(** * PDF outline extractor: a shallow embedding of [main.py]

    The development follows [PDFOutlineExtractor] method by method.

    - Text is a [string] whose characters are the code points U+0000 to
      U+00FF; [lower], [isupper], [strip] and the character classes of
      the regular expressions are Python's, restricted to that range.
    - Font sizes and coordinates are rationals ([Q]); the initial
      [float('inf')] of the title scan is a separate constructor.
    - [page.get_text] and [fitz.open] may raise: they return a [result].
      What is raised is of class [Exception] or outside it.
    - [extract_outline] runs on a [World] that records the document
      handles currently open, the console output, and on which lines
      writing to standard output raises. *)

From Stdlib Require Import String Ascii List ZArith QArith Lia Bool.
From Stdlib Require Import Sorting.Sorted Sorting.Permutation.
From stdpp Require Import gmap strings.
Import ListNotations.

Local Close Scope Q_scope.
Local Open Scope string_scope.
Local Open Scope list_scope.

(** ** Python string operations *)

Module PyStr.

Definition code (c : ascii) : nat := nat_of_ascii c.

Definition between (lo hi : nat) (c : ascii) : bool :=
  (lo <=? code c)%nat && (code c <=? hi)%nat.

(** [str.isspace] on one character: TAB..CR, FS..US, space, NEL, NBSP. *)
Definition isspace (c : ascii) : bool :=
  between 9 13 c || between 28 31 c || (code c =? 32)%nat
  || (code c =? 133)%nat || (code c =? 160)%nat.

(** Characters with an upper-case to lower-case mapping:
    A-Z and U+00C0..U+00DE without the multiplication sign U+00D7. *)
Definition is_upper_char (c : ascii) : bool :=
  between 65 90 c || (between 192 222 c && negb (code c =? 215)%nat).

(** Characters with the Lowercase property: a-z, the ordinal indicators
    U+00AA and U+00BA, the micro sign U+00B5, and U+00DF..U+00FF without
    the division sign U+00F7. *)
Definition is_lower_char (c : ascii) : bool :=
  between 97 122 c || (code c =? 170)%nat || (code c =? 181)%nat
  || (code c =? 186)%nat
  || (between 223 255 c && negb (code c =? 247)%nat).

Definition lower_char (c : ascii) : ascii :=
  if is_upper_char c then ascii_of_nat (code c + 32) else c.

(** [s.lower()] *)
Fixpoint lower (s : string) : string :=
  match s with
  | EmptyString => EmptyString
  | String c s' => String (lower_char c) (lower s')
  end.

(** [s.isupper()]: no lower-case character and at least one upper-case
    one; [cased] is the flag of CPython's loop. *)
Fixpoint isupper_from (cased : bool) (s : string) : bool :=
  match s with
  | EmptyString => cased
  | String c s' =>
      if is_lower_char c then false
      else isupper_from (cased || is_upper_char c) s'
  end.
____
**Brief**
Using the records above, restate word for word the lines from the one with "handles currently open, the" through the one with "Local Open Scope string_scope.", both included.

**Expected answer**
      handles currently open, the console output, and on which lines
      writing to standard output raises. *)

From Stdlib Require Import String Ascii List ZArith QArith Lia Bool.
From Stdlib Require Import Sorting.Sorted Sorting.Permutation.
From stdpp Require Import gmap strings.
Import ListNotations.

Local Close Scope Q_scope.
Local Open Scope string_scope.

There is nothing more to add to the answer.